Your instructions
From the records below, set down exactly the lines starting with the line that contains "list PageEvent) (shot" and going on through the line that contains "to the caller. *)". Nothing else is wanted.

Dataset records

# # # # # # #

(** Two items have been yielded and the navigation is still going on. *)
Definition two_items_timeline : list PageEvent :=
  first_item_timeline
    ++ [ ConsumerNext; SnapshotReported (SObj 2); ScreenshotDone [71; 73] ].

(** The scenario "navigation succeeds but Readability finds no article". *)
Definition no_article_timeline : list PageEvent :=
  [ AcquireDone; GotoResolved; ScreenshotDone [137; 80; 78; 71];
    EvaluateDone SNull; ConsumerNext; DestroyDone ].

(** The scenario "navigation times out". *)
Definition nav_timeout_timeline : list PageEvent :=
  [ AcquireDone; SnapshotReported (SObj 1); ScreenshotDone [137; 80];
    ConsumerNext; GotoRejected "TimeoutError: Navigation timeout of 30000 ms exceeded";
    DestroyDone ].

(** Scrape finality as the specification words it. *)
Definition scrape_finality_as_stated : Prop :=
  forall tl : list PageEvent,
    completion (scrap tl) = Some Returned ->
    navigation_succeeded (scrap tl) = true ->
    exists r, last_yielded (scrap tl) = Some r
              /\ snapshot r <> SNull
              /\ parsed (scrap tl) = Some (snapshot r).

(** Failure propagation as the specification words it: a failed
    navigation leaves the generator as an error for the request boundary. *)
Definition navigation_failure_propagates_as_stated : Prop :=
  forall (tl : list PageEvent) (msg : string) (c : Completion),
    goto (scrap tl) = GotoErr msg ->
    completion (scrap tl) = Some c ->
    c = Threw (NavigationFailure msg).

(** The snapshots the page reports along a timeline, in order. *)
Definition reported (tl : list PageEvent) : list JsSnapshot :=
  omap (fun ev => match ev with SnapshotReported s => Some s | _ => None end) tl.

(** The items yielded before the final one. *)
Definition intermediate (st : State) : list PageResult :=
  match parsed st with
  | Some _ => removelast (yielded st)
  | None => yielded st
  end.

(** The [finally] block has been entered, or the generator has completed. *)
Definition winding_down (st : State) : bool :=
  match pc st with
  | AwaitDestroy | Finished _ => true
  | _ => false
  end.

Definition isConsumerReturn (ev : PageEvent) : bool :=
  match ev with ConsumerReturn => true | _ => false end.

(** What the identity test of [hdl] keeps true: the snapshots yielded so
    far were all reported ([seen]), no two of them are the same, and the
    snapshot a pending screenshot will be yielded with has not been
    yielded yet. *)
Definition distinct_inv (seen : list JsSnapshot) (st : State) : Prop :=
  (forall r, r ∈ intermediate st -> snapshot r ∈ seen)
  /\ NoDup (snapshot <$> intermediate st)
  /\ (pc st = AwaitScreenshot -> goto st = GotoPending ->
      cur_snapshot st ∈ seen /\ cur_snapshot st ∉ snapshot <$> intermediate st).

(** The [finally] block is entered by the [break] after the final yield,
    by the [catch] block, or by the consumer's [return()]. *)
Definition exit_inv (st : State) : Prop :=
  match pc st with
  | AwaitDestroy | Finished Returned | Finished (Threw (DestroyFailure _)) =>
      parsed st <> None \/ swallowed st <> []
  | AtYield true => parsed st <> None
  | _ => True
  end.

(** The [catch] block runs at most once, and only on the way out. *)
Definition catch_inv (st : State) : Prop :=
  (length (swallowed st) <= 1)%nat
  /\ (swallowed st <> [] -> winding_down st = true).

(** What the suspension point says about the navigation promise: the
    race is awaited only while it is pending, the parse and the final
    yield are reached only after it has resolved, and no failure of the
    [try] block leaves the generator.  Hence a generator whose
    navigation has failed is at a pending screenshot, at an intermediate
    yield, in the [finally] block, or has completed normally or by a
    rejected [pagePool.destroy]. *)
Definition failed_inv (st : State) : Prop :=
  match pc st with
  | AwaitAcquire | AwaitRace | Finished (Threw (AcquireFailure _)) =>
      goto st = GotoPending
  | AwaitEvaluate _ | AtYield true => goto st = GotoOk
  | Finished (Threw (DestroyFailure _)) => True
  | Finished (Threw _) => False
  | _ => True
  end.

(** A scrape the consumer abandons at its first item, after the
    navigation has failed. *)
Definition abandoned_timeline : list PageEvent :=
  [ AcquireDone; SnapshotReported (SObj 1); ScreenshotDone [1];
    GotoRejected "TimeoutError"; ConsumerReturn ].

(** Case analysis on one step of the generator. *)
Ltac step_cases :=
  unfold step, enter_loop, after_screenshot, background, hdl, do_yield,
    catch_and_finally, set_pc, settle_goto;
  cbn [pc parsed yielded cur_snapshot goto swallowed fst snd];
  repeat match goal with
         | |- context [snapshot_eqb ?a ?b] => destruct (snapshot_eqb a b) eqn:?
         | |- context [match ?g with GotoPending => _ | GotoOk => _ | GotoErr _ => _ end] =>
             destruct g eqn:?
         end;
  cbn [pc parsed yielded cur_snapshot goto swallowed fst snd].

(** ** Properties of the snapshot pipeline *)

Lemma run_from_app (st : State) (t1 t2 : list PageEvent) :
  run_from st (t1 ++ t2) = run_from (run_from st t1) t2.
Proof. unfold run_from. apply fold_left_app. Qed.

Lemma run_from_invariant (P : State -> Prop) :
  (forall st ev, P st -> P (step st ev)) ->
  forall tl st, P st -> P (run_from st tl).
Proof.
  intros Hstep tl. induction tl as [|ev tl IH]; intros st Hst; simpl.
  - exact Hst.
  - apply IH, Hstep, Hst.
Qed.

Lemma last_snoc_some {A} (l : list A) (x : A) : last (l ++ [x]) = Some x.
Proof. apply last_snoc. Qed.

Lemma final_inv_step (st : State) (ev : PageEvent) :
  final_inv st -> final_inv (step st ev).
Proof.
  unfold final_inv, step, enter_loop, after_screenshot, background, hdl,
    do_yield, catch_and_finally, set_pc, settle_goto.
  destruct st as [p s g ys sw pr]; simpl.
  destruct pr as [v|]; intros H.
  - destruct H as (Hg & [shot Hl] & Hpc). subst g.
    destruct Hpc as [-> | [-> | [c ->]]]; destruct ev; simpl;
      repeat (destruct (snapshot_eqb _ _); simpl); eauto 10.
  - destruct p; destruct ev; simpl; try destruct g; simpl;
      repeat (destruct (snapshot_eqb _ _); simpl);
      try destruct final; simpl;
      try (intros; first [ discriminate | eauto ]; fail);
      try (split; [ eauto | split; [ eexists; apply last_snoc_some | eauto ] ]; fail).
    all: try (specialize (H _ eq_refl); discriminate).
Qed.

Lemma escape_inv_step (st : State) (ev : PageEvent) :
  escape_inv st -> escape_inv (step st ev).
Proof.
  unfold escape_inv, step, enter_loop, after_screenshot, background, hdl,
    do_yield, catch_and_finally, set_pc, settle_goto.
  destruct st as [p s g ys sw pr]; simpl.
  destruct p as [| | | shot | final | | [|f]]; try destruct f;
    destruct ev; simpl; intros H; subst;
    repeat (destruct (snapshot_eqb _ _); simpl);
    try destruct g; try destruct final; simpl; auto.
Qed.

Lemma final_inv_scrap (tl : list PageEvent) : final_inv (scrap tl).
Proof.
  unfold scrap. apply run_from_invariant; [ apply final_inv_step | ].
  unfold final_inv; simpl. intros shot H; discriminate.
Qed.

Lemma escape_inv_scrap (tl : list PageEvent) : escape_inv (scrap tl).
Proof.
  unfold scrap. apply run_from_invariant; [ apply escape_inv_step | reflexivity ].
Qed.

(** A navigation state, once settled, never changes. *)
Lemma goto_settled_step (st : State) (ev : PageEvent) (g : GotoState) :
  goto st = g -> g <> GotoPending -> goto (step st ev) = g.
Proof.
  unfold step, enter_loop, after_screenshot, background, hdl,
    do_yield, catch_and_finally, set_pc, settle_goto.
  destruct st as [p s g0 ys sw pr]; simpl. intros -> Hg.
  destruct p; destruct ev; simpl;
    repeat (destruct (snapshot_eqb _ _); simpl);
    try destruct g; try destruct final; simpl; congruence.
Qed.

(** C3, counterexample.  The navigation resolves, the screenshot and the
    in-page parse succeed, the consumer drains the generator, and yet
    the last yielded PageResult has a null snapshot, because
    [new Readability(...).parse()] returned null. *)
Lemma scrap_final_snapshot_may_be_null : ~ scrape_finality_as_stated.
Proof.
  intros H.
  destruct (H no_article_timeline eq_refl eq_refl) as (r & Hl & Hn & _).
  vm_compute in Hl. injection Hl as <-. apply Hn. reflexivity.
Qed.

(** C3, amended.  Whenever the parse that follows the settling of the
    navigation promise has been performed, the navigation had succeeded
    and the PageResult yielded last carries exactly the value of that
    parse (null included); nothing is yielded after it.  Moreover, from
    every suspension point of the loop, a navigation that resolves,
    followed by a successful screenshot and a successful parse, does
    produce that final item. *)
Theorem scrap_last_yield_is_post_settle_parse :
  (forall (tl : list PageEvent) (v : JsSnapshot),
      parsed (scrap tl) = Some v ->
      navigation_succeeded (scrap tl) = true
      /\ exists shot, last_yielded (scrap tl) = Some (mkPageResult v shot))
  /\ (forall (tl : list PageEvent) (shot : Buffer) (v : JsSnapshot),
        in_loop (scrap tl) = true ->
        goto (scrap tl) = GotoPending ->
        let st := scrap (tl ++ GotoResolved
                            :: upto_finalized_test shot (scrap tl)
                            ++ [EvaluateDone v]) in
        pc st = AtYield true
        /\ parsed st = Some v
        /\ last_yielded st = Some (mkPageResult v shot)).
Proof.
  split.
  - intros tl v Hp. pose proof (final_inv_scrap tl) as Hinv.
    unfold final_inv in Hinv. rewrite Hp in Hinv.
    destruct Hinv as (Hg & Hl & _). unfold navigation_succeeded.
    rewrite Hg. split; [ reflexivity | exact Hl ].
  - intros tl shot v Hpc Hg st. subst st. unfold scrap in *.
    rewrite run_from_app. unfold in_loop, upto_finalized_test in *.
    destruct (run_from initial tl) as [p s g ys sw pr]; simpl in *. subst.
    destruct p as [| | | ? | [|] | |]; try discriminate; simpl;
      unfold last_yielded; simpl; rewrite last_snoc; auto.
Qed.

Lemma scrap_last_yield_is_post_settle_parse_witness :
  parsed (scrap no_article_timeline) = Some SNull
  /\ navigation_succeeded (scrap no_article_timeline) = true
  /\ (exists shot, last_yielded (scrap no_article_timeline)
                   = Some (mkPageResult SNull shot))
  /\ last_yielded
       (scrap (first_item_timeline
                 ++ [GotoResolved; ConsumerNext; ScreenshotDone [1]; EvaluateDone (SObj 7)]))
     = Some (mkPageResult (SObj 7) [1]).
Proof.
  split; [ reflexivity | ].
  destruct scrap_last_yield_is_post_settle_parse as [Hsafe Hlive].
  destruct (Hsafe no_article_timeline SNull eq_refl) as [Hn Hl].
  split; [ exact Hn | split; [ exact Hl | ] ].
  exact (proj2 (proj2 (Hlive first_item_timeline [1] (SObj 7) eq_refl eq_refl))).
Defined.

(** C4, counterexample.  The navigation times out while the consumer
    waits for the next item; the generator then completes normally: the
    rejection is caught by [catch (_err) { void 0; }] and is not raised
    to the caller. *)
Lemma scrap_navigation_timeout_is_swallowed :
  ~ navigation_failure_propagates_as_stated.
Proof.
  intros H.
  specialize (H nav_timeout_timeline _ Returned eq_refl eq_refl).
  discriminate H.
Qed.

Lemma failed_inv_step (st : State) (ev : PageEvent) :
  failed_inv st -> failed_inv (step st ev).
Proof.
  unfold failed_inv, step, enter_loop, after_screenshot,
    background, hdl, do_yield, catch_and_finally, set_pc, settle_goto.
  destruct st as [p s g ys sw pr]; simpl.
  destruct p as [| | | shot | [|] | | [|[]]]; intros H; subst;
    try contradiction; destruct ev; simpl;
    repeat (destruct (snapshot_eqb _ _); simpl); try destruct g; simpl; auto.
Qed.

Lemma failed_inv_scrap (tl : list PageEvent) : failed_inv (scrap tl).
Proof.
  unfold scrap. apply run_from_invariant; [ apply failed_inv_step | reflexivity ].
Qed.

# # # # # # #

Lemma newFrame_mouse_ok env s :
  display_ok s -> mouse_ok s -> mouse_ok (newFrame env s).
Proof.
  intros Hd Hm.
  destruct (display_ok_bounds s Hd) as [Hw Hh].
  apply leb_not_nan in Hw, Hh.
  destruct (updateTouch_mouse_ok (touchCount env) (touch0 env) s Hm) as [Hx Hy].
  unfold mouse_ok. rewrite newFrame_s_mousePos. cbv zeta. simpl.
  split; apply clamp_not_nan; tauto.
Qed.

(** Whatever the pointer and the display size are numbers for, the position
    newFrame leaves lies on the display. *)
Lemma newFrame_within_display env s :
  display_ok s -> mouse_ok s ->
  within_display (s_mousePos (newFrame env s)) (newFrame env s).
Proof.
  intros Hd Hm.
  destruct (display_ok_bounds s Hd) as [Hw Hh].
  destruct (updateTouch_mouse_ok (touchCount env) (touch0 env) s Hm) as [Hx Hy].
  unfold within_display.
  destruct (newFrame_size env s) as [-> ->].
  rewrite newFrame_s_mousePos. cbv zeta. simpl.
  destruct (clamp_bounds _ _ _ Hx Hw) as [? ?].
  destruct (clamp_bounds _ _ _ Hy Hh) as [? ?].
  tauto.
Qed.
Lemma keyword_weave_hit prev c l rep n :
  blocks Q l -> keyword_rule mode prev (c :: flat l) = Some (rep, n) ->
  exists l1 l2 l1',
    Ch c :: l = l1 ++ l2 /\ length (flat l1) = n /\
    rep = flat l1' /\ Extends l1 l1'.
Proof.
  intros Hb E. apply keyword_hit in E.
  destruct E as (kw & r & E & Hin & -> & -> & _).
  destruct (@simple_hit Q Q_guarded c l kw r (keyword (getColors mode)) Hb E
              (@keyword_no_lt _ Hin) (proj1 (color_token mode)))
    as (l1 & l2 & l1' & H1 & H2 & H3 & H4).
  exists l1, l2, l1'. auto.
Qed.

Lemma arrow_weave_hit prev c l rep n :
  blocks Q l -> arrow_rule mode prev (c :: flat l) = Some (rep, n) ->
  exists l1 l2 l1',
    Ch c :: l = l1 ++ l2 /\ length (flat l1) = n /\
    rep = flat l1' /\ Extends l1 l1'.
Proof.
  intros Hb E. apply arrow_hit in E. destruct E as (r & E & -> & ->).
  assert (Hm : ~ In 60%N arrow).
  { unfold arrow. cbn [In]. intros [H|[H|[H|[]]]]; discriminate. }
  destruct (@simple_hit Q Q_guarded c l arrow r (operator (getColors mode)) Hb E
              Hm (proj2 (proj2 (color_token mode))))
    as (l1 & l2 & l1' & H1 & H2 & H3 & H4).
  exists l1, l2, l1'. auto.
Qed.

# # # # # # #

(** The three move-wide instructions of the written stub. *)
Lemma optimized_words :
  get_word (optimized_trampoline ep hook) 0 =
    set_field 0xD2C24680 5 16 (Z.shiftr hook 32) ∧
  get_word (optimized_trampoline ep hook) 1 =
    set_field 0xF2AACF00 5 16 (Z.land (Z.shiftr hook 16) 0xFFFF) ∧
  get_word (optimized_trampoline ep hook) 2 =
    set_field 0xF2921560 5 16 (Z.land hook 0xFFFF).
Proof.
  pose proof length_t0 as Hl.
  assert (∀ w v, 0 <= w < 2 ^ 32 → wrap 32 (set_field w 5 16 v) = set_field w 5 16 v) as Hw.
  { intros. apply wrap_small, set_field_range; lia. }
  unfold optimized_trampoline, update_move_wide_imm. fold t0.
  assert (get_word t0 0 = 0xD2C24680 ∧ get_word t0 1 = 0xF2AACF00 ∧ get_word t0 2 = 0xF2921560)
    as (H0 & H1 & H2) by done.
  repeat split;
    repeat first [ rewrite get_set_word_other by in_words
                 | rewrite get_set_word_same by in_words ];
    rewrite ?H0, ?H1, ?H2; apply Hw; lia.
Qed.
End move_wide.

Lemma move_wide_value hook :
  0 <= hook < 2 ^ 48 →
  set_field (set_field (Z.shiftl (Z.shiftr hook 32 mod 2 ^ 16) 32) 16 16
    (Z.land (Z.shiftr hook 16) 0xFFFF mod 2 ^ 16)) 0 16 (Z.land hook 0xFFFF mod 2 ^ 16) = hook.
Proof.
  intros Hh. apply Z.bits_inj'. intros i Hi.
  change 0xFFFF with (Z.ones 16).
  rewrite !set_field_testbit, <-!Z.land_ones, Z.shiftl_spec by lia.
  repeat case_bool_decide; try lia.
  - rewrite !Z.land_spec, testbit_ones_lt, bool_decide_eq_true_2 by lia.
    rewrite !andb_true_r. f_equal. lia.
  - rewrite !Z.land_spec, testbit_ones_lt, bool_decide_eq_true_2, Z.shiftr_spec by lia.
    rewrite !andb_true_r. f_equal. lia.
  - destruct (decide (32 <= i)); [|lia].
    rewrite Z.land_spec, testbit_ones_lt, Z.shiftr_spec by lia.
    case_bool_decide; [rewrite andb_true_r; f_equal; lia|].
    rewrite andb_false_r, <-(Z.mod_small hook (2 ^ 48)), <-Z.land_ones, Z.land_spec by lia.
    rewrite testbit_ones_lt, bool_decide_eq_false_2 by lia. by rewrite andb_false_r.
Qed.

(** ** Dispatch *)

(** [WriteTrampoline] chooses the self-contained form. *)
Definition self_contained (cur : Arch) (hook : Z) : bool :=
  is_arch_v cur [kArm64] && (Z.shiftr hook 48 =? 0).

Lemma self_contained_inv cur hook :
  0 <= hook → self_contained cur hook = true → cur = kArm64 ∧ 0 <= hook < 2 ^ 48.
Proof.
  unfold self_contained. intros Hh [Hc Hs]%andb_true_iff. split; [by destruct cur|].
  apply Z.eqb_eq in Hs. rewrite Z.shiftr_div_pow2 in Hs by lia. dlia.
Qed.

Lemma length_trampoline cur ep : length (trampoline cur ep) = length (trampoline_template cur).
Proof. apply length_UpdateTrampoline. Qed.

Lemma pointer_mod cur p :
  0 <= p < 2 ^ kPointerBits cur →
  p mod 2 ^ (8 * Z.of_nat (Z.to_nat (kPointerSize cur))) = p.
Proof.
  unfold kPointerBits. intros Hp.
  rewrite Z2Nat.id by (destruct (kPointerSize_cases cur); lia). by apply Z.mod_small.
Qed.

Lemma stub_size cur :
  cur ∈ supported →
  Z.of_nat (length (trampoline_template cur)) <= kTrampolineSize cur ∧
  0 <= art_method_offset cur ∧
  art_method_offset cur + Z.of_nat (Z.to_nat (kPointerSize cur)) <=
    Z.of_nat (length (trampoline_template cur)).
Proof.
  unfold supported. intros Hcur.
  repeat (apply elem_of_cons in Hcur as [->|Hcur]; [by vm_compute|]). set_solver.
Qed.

# # # # # # #

Expected answer
  /\ (forall (tl : list PageEvent) (shot : Buffer) (v : JsSnapshot),
        in_loop (scrap tl) = true ->
        goto (scrap tl) = GotoPending ->
        let st := scrap (tl ++ GotoResolved
                            :: upto_finalized_test shot (scrap tl)
                            ++ [EvaluateDone v]) in
        pc st = AtYield true
        /\ parsed st = Some v
        /\ last_yielded st = Some (mkPageResult v shot)).
Proof.
  split.
  - intros tl v Hp. pose proof (final_inv_scrap tl) as Hinv.
    unfold final_inv in Hinv. rewrite Hp in Hinv.
    destruct Hinv as (Hg & Hl & _). unfold navigation_succeeded.
    rewrite Hg. split; [ reflexivity | exact Hl ].
  - intros tl shot v Hpc Hg st. subst st. unfold scrap in *.
    rewrite run_from_app. unfold in_loop, upto_finalized_test in *.
    destruct (run_from initial tl) as [p s g ys sw pr]; simpl in *. subst.
    destruct p as [| | | ? | [|] | |]; try discriminate; simpl;
      unfold last_yielded; simpl; rewrite last_snoc; auto.
Qed.

Lemma scrap_last_yield_is_post_settle_parse_witness :
  parsed (scrap no_article_timeline) = Some SNull
  /\ navigation_succeeded (scrap no_article_timeline) = true
  /\ (exists shot, last_yielded (scrap no_article_timeline)
                   = Some (mkPageResult SNull shot))
  /\ last_yielded
       (scrap (first_item_timeline
                 ++ [GotoResolved; ConsumerNext; ScreenshotDone [1]; EvaluateDone (SObj 7)]))
     = Some (mkPageResult (SObj 7) [1]).
Proof.
  split; [ reflexivity | ].
  destruct scrap_last_yield_is_post_settle_parse as [Hsafe Hlive].
  destruct (Hsafe no_article_timeline SNull eq_refl) as [Hn Hl].
  split; [ exact Hn | split; [ exact Hl | ] ].
  exact (proj2 (proj2 (Hlive first_item_timeline [1] (SObj 7) eq_refl eq_refl))).
Defined.

(** C4, counterexample.  The navigation times out while the consumer
    waits for the next item; the generator then completes normally: the
    rejection is caught by [catch (_err) { void 0; }] and is not raised
    to the caller. *)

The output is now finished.